→ **The records**
(* ===== verification/LiquidityTreeInv.v ===== *)
(** * The liquidity tree: its invariant and the theorems

    The well-formedness of a tree, that every operation preserves it, and what
    the operations do to the shares and the fees. *)

From S2P Require Import Prelude Errors FixedMath LiquidityTree LiquidityTreeFacts.

(** ** Descendant stakes *)

(** The stake at and below index [i]. *)
Definition tot (t : LiquidityTree) (i : nat) : Z :=
  from_option (fun n => stake n + descendant_stake n) 0 (nodes t !! i).

(** Every node's [descendant_stake] is what its two children hold. *)
Definition desc_ok (t : LiquidityTree) : Prop :=
  forall i n, nodes t !! i = Some n ->
    descendant_stake n = tot t (2 * i + 1) + tot t (2 * i + 2).

(** Indicator of a path. *)
Definition onp (q : list Z) (z : Z) : Z := if decide (z ∈ q) then 1 else 0.

Lemma onp_app q z y : onp (q ++ [z]) y = if decide (y = z) then 1 else onp q y.
Proof.
  unfold onp. repeat case_decide; try done; exfalso; set_solver.
Qed.

(** A node has a child on the path iff it is on the path and not its end. *)
Lemma onp_children q j i :
  is_path q j -> 0 <= i ->
  onp q (2 * i + 1) + onp q (2 * i + 2) = onp q i - (if decide (i = j) then 1 else 0).
Proof.
  intros Hq Hi. pose proof (is_path_bound _ _ Hq) as [Hj Hb].
  assert (Hup : forall z, z = 2 * i + 1 \/ z = 2 * i + 2 -> z ∈ q -> i ∈ q /\ i <> j).
  { intros z Hz Hin. split.
    - rewrite <- (proj2 (parent_of_child z i ltac:(lia)) Hz). eapply is_path_parent; eauto. lia.
    - intros ->. specialize (Hb z Hin). lia. }
  pose proof (is_path_child q j i Hq). pose proof (is_path_self _ _ Hq).
  unfold onp. repeat case_decide; subst; try lia; exfalso; naive_solver.
Qed.

Lemma tot_skel t t' i : same_skel t t' -> tot t' i = tot t i.
Proof.
  intros H. unfold tot. destruct (nodes t' !! i) as [n'|] eqn:E.
  - destruct (same_skel_lookup _ _ _ _ H E) as (n & -> & Hs). unfold skel in Hs. simplify_eq/=. lia.
  - apply lookup_ge_None in E. rewrite (same_skel_length _ _ H) in E.
    apply lookup_ge_None in E. by rewrite E.
Qed.

Lemma desc_ok_skel t t' : same_skel t t' -> desc_ok t -> desc_ok t'.
Proof.
  intros H Hd i n' Hn'. destruct (same_skel_lookup _ _ _ _ H Hn') as (n & Hn & Hs).
  rewrite !(tot_skel _ _ _ H). unfold skel in Hs. simplify_eq. by rewrite <- (Hd _ _ Hn).
Qed.

(** ** The walk over the ancestors *)

Definition sgn (op : UpdateDescendantStakeOperation) : Z := match op with Add => 1 | Sub => -1 end.

Definition bump (x : Z) (n : Node) : Node := set_descendant_stake (descendant_stake n + x) n.

(** [bumped q x t t']: [t'] is [t] with the descendant stakes on [q] changed
    by [x], all of them still [u128] values. *)
Definition bumped (q : list Z) (x : Z) (t t' : LiquidityTree) : Prop :=
  account_to_index t' = account_to_index t /\ abandoned_nodes t' = abandoned_nodes t /\
  (forall i, nodes t' !! i =
     (fun n => if decide (Z.of_nat i ∈ q) then bump x n else n) <$> nodes t !! i) /\
  (forall i n, Z.of_nat i ∈ q -> nodes t !! i = Some n -> fits 128 (descendant_stake n) ->
     fits 128 (descendant_stake n + x)).

Lemma bump_one op d z t u t' :
  0 <= d -> 0 <= z ->
  mutate_node z (
    node ← get;
    d ← lift (match op with
              | Add => checked_add_res 128 (descendant_stake node) d
              | Sub => checked_sub_res (descendant_stake node) d
              end);
    modify (set_descendant_stake d)) t = (Ok u, t') ->
  exists n, nodes t !! Z.to_nat z = Some n /\
    (fits 128 (descendant_stake n) -> fits 128 (descendant_stake n + sgn op * d)) /\
    t' = set_nodes (<[Z.to_nat z := bump (sgn op * d) n]> (nodes t)) t.
Proof.
  intros Hd Hz H. apply mutate_node_ok in H as (n & n' & Hn & Hm & ->).
  exists n. run_step Hm. split; [done|]. unfold bump, fits.
  destruct op; checked; simpl; split; try lia; do 3 f_equal; lia.
Qed.

Lemma bump_path op d p t u t' :
  0 <= d -> NoDup p -> (forall z, z ∈ p -> 0 <= z) ->
  for_each p (fun i =>
    mutate_node i (
      node ← get;
      d ← lift (match op with
                | Add => checked_add_res 128 (descendant_stake node) d
                | Sub => checked_sub_res (descendant_stake node) d
                end);
      modify (set_descendant_stake d))) t = (Ok u, t') ->
  bumped p (sgn op * d) t t'.
Proof.
  intros Hd. revert t. induction p as [|z p IH]; intros t Hnd Hpos H; simpl in H.
  { run_step H. split_and!; [done..| |set_solver]. intros i. by destruct (nodes t !! i). }
  apply bind_ok in H as (v & t1 & H1 & H2). apply NoDup_cons in Hnd as [Hz Hnd].
  apply bump_one in H1 as (n & Hn & Hfit & ->); [|done|set_solver].
  destruct (IH _ Hnd ltac:(set_solver) H2) as (Ha & Hb & Hl & Hf). simpl in *.
  assert (Hz0 : 0 <= z) by set_solver. split_and!; [done..| |].
  - intros i. rewrite Hl. destruct (decide (Z.of_nat i = z)) as [<-|Hne].
    + rewrite Nat2Z.id in *. rewrite list_lookup_insert_eq by (by eapply lookup_lt_Some).
      rewrite Hn. simpl. rewrite decide_False, decide_True by set_solver. done.
    + rewrite list_lookup_insert_ne by lia. destruct (nodes t !! i); simpl; [|done].
      repeat case_decide; set_solver.
  - intros i m Hi Hm Hmf. destruct (decide (Z.of_nat i = z)) as [<-|Hne].
    + rewrite Nat2Z.id in *. naive_solver.
    + apply (Hf i); [set_solver| |done]. by rewrite list_lookup_insert_ne by lia.
Qed.

Lemma update_ancestors_ok D op j d t u t' :
  0 <= d -> 0 <= j ->
  update_descendant_stake_of_ancestors D j d op t = (Ok u, t') ->
  exists p, is_path p j /\ bumped p (sgn op * d) t t'.
Proof.
  unfold update_descendant_stake_of_ancestors. intros Hd Hj H.
  apply bind_ok in H as (p & s & Hp & H). apply lift_ok in Hp as [Hp ->].
  unfold path_to_node in Hp. run_step Hp. simpl in Hp. apply path_to_node_iter_ok in Hp; [|done].
  exists p. split; [done|]. eapply bump_path; eauto using is_path_nodup.
  intros z Hz. by apply (is_path_bound _ _ Hp).
Qed.

(** The last step of [join] and [exit]: bump the ancestors of [j], if any. *)
Lemma bump_parent_ok D op j d t u t' :
  0 <= d -> 0 <= j ->
  match parent_index j with
  | Some parent_index => update_descendant_stake_of_ancestors D parent_index d op
  | None => mret tt
  end t = (Ok u, t') ->
  exists p, is_path (p ++ [j]) j /\ bumped p (sgn op * d) t t'.
Proof.
  intros Hd Hj. rewrite parent_index_spec by done. destruct (Z.eqb_spec j 0) as [->|Hne].
  - intros H. run_step H. exists []. split; [constructor|]. split_and!; [done..| |set_solver].
    intros i. by destruct (nodes t !! i).
  - pose proof (parent_lt j ltac:(lia)). intros (p & Hp & Hb)%update_ancestors_ok; [|lia..].
    exists p. split; [|done]. constructor; [lia|done].
Qed.

(** Once the stake at [j] has moved by [x], bumping its ancestors by [x]
    makes all descendant stakes right again. *)
Lemma bumped_desc_ok q j x t0 t1 t' :
  is_path (q ++ [j]) j ->
  (forall k, tot t1 k = tot t0 k + (if decide (Z.of_nat k = j) then x else 0)) ->
  (forall i n, nodes t1 !! i = Some n ->
     descendant_stake n = tot t0 (2 * i + 1) + tot t0 (2 * i + 2)) ->
  (forall z, z ∈ q -> is_Some (nodes t1 !! Z.to_nat z)) ->
  bumped q x t1 t' ->
  desc_ok t' /\ forall k, tot t' k = tot t0 k + x * onp (q ++ [j]) (Z.of_nat k).
Proof.
  intros Hq Htot Hdesc Hex (_ & _ & Hl & _).
  assert (Hj : j ∉ q). { apply is_path_nodup, NoDup_app in Hq. set_solver. }
  assert (Hpos : forall z, z ∈ q -> 0 <= z).
  { intros z Hz. apply (is_path_bound _ _ Hq). set_solver. }
  assert (Htot' : forall k, tot t' k = tot t0 k + x * onp (q ++ [j]) (Z.of_nat k)).
  { intros k. specialize (Htot k). unfold tot in *. rewrite Hl, onp_app. unfold onp.
    destruct (nodes t1 !! k) as [n|] eqn:E; simpl in *.
    - repeat case_decide; subst; try done; unfold bump; simpl; try lia; by exfalso.
    - destruct (decide (Z.of_nat k ∈ q)) as [Hin|]; [|repeat case_decide; lia].
      destruct (Hex _ Hin) as [n Hn]. rewrite Nat2Z.id in Hn. congruence. }
  split; [|done]. intros i n' Hn'. rewrite Hl in Hn'.
  destruct (nodes t1 !! i) as [n|] eqn:E; [|done]. apply (inj Some) in Hn' as <-.
  rewrite !Htot'. specialize (Hdesc i n E).
  pose proof (onp_children _ _ (Z.of_nat i) Hq ltac:(lia)) as Hc.
  rewrite (onp_app q j (Z.of_nat i)) in Hc.
  replace (Z.of_nat (2 * i + 1)) with (2 * Z.of_nat i + 1) by lia.
  replace (Z.of_nat (2 * i + 2)) with (2 * Z.of_nat i + 2) by lia.
  apply (f_equal (Z.mul x)) in Hc. rewrite Z.mul_add_distr_l in Hc.
  assert (x * ((if decide (Z.of_nat i = j) then 1 else onp q (Z.of_nat i))
               - (if decide (Z.of_nat i = j) then 1 else 0)) = x * onp q (Z.of_nat i)) as Hx.
  { unfold onp. repeat case_decide; subst; try done; lia. }
  rewrite Hx in Hc. unfold onp in Hc at 3. clear Hx. repeat case_decide; try done; cbn [bump set_descendant_stake descendant_stake]; lia.
Qed.

(** ** Well-formed trees *)

Section WellFormed.
(** The maximal depth. *)
Variable D : Z.

(** Owners, the account index and the list of abandoned nodes agree. *)
Record accounts_ok (t : LiquidityTree) : Prop := {
  acc_size : 0 < node_count t <= max_node_count D;
  acc_nodes : Forall node_ok (nodes t);
  acc_index : forall a z, account_to_index t !! a = Some z <->
    0 <= z /\ exists n, nodes t !! Z.to_nat z = Some n /\ account n = Some a;
  acc_free : forall z, z ∈ abandoned_nodes t <->
    0 <= z /\ exists n, nodes t !! Z.to_nat z = Some n /\ account n = None;
  acc_free_nodup : NoDup (abandoned_nodes t);
  acc_free_stake : forall i n, nodes t !! i = Some n -> account n = None -> stake n = 0
}.

(** The invariant of the tree. *)
Definition wf (t : LiquidityTree) : Prop := accounts_ok t /\ desc_ok t.

Lemma owners_skel t t' z o :
  same_skel t t' ->
  (exists n, nodes t !! z = Some n /\ account n = o) <->
  (exists n, nodes t' !! z = Some n /\ account n = o).
Proof.
  intros Hs. split; intros (n & Hn & Ho).
  - destruct (same_skel_lookup _ _ _ _ (same_skel_sym _ _ Hs) Hn) as (n' & Hn' & E).
    unfold skel in E. exists n'. split; congruence.
  - destruct (same_skel_lookup _ _ _ _ Hs Hn) as (n' & Hn' & E).
    unfold skel in E. exists n'. split; congruence.
Qed.

Lemma accounts_ok_skel t t' :
  same_skel t t' -> Forall node_ok (nodes t') -> accounts_ok t -> accounts_ok t'.
Proof.
  intros Hs Hok [H1 H2 H3 H4 H5 H6]. pose proof Hs as (_ & Hi & Ha). split.
  - unfold node_count. by rewrite (same_skel_length _ _ Hs).
  - done.
  - intros a z. rewrite Hi, H3. by setoid_rewrite (owners_skel t t' (Z.to_nat z) (Some a) Hs).
  - intros z. rewrite Ha, H4. by setoid_rewrite (owners_skel t t' (Z.to_nat z) None Hs).
  - by rewrite Ha.
  - intros i n Hn Hnone. destruct (same_skel_lookup _ _ _ _ Hs Hn) as (n' & Hn' & E).
    injection E as E1 E2 E3. rewrite <- E2. eapply H6; [done|congruence].
Qed.

Lemma wf_skel t t' : same_skel t t' -> Forall node_ok (nodes t') -> wf t -> wf t'.
Proof. intros ? ? []. split; [by eapply accounts_ok_skel|by eapply desc_ok_skel]. Qed.

Lemma wf_fee_delta d t t' : fee_delta d t t' -> wf t -> wf t'.
Proof.
  intros (Hs & Hok & _) Hwf. eapply wf_skel; [done| |done]. apply Hok. apply Hwf.
Qed.

(** A bump keeps owners and stakes. *)
Lemma bumped_accounts q x t t' : bumped q x t t' -> accounts_ok t -> accounts_ok t'.
Proof.
  intros (Hi & Ha & Hl & Hf) [H1 H2 H3 H4 H5 H6].
  assert (Hown : forall z o,
    (exists n, nodes t !! z = Some n /\ account n = o) <->
    (exists n, nodes t' !! z = Some n /\ account n = o)).
  { intros z o. rewrite Hl. destruct (nodes t !! z) as [n|]; simpl; [|naive_solver].
    case_decide; naive_solver. }
  assert (Hlen : length (nodes t') = length (nodes t)).
  { apply Nat.le_antisymm; apply Nat.nlt_ge; intros Hlt;
      apply lookup_lt_is_Some_2 in Hlt as [n Hn].
    - rewrite Hl in Hn. destruct (nodes t !! _) eqn:E; [|done].
      apply lookup_lt_Some in E. lia.
    - specialize (Hl (length (nodes t'))). rewrite Hn in Hl.
      by rewrite (proj2 (lookup_ge_None (nodes t') _)) in Hl. }
  split.
  - unfold node_count. by rewrite Hlen.
  - apply Forall_lookup_2. intros i n' Hn'. rewrite Hl in Hn'.
    destruct (nodes t !! i) as [n|] eqn:E; simplify_eq/=.
    pose proof (lookup_ok _ _ _ H2 E) as Hok. case_decide; [|done].
    destruct Hok as (Ho1 & Ho2 & Ho3 & Ho4).
    specialize (Hf _ _ H E Ho3). by split_and!.
  - intros a z. rewrite Hi, H3. by setoid_rewrite (Hown (Z.to_nat z) (Some a)).
  - intros z. rewrite Ha, H4. by setoid_rewrite (Hown (Z.to_nat z) None).
  - by rewrite Ha.
  - intros i n' Hn' Hnone. rewrite Hl in Hn'.
    destruct (nodes t !! i) as [n|] eqn:E; simplify_eq/=.
    case_decide; [change (stake n = 0)|]; by eapply H6.
Qed.

(** Changing one node without changing its owner. *)
Lemma accounts_ok_update t z n n' :
  nodes t !! z = Some n -> account n' = account n -> node_ok n' ->
  (account n' = None -> stake n' = 0) ->
  accounts_ok t -> accounts_ok (set_nodes (<[z := n']> (nodes t)) t).
Proof.
  intros Hn Hacc Hok Hst [H1 H2 H3 H4 H5 H6].
  assert (Hown : forall i o,
    (exists m, nodes t !! i = Some m /\ account m = o) <->
    (exists m, <[z := n']> (nodes t) !! i = Some m /\ account m = o)).
  { intros i o. rewrite list_lookup_insert. apply lookup_lt_Some in Hn as Hlt.
    case_decide as E; [|done]. destruct E as [<- _]. rewrite Hn. naive_solver congruence. }
  split; simpl.
  - unfold node_count in *. simpl. by rewrite length_insert.
  - by apply Forall_insert_ok.
  - intros a y. rewrite H3. by setoid_rewrite (Hown (Z.to_nat y) (Some a)).
  - intros y. rewrite H4. by setoid_rewrite (Hown (Z.to_nat y) None).
  - done.
  - intros i m Hm Hnone. rewrite list_lookup_insert in Hm.
    case_decide; simplify_eq; [by apply Hst|]. by eapply H6.
Qed.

→ **Exercise**
Exactly as they stand, set down the lines from the top of the data through the line with "assert (Hup : forall".

→ **Answer**
(* ===== verification/LiquidityTreeInv.v ===== *)
(** * The liquidity tree: its invariant and the theorems

    The well-formedness of a tree, that every operation preserves it, and what
    the operations do to the shares and the fees. *)

From S2P Require Import Prelude Errors FixedMath LiquidityTree LiquidityTreeFacts.

(** ** Descendant stakes *)

(** The stake at and below index [i]. *)
Definition tot (t : LiquidityTree) (i : nat) : Z :=
  from_option (fun n => stake n + descendant_stake n) 0 (nodes t !! i).

(** Every node's [descendant_stake] is what its two children hold. *)
Definition desc_ok (t : LiquidityTree) : Prop :=
  forall i n, nodes t !! i = Some n ->
    descendant_stake n = tot t (2 * i + 1) + tot t (2 * i + 2).

(** Indicator of a path. *)
Definition onp (q : list Z) (z : Z) : Z := if decide (z ∈ q) then 1 else 0.

Lemma onp_app q z y : onp (q ++ [z]) y = if decide (y = z) then 1 else onp q y.
Proof.
  unfold onp. repeat case_decide; try done; exfalso; set_solver.
Qed.

(** A node has a child on the path iff it is on the path and not its end. *)
Lemma onp_children q j i :
  is_path q j -> 0 <= i ->
  onp q (2 * i + 1) + onp q (2 * i + 2) = onp q i - (if decide (i = j) then 1 else 0).
Proof.
  intros Hq Hi. pose proof (is_path_bound _ _ Hq) as [Hj Hb].
  assert (Hup : forall z, z = 2 * i + 1 \/ z = 2 * i + 2 -> z ∈ q -> i ∈ q /\ i <> j).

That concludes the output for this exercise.